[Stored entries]

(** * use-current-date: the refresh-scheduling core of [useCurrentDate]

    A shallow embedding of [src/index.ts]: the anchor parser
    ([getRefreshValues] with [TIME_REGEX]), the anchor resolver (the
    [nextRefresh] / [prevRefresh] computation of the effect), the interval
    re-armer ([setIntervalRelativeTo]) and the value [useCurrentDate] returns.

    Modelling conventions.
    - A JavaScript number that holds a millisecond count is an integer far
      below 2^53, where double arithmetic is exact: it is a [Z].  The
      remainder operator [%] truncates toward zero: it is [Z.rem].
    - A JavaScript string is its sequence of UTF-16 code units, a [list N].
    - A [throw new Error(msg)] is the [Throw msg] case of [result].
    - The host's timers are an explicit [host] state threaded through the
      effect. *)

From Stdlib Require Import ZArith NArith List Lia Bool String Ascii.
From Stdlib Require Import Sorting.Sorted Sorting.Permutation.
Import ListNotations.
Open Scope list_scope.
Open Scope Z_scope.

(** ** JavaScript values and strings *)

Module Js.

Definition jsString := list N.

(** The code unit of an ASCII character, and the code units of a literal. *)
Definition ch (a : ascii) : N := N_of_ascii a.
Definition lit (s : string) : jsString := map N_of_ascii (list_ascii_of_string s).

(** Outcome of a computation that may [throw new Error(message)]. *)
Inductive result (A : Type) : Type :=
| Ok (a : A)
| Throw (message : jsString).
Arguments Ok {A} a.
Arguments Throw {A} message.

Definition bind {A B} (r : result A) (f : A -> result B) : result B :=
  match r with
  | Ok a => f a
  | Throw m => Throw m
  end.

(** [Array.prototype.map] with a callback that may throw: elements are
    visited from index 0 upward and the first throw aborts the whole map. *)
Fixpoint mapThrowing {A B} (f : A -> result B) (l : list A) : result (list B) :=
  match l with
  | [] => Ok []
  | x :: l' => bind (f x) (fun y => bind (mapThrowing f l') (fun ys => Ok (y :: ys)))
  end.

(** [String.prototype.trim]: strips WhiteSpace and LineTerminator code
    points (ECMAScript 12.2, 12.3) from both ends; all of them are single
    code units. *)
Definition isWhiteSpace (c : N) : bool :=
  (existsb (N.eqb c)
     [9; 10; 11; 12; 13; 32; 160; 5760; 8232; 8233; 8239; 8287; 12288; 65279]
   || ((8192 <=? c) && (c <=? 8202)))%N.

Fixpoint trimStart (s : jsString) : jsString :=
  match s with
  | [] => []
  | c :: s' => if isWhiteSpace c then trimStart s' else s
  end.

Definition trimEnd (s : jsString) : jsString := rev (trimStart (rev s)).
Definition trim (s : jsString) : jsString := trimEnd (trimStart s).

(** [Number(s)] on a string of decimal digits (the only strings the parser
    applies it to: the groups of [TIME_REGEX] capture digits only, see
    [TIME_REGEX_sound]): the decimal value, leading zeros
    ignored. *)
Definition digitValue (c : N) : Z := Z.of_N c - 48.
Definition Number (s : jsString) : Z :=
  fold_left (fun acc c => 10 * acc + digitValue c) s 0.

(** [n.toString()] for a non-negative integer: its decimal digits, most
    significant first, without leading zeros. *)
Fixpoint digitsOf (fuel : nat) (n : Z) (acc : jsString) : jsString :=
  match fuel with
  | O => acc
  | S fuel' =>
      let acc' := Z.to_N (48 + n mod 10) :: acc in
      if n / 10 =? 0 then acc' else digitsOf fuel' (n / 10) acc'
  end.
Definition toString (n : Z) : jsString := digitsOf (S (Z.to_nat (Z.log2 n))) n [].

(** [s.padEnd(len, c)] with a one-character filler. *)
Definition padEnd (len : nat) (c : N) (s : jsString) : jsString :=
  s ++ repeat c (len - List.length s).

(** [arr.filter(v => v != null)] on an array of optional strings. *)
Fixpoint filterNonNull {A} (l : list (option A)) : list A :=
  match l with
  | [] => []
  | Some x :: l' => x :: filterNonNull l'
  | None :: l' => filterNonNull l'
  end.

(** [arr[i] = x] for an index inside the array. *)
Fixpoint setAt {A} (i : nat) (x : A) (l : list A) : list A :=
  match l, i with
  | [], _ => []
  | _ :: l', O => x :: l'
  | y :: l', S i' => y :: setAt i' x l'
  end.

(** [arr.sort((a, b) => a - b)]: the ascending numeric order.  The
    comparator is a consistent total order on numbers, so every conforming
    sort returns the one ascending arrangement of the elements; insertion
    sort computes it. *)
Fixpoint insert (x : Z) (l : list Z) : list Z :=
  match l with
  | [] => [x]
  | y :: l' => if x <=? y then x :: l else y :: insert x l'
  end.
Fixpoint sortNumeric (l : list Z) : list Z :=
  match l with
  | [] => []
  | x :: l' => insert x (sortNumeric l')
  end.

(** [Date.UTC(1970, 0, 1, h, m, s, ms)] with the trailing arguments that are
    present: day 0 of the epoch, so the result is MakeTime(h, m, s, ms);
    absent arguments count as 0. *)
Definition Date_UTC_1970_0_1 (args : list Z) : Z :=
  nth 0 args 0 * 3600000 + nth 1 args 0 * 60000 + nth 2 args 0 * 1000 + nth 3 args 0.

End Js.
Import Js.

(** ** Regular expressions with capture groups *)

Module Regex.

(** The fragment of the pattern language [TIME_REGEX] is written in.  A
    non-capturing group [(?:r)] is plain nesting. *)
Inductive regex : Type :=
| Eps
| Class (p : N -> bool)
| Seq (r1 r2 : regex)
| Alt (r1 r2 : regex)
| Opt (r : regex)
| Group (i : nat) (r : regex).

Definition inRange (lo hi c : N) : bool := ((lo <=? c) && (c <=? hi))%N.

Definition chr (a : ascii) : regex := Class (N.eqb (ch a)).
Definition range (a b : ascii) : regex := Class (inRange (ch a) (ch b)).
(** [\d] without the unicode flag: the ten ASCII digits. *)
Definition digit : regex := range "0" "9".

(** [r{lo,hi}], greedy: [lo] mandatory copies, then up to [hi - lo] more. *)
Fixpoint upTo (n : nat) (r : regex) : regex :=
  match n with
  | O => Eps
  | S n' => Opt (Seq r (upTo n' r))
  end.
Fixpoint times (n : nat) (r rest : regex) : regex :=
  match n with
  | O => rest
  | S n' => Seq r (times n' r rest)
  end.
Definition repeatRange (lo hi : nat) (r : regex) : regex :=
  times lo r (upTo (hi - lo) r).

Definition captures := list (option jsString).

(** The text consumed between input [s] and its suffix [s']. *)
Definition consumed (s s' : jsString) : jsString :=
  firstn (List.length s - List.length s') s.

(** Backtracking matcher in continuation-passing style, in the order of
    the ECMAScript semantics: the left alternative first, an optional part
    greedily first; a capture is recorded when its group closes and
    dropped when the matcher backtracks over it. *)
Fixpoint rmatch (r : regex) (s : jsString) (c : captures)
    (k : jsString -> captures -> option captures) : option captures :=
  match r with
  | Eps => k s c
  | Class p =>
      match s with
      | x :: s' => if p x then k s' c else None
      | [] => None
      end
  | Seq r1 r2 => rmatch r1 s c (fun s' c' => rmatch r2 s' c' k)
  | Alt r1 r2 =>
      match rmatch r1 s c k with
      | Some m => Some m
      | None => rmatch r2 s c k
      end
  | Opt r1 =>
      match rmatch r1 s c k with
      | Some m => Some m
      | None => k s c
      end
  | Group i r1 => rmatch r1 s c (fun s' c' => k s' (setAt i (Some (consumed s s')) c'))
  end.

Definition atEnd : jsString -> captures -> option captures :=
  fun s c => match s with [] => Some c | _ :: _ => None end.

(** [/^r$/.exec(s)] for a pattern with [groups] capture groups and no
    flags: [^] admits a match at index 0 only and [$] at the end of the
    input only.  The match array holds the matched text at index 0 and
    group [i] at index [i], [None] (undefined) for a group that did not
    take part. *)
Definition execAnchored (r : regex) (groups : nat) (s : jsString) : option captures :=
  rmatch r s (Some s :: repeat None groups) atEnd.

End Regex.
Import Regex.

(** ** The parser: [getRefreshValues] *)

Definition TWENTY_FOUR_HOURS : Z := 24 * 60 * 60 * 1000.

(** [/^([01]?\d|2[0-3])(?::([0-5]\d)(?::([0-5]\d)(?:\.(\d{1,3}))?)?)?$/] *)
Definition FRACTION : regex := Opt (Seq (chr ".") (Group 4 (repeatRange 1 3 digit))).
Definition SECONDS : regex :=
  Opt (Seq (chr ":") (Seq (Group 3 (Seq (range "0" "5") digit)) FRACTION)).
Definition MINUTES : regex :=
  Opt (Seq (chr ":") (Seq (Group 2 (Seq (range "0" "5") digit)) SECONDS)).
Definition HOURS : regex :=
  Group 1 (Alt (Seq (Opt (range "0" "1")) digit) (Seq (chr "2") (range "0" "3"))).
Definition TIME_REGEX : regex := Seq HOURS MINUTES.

■ **What to produce**
From the data above, determine how many lines hold "Some", and write only the number.

■ **Finished task**
6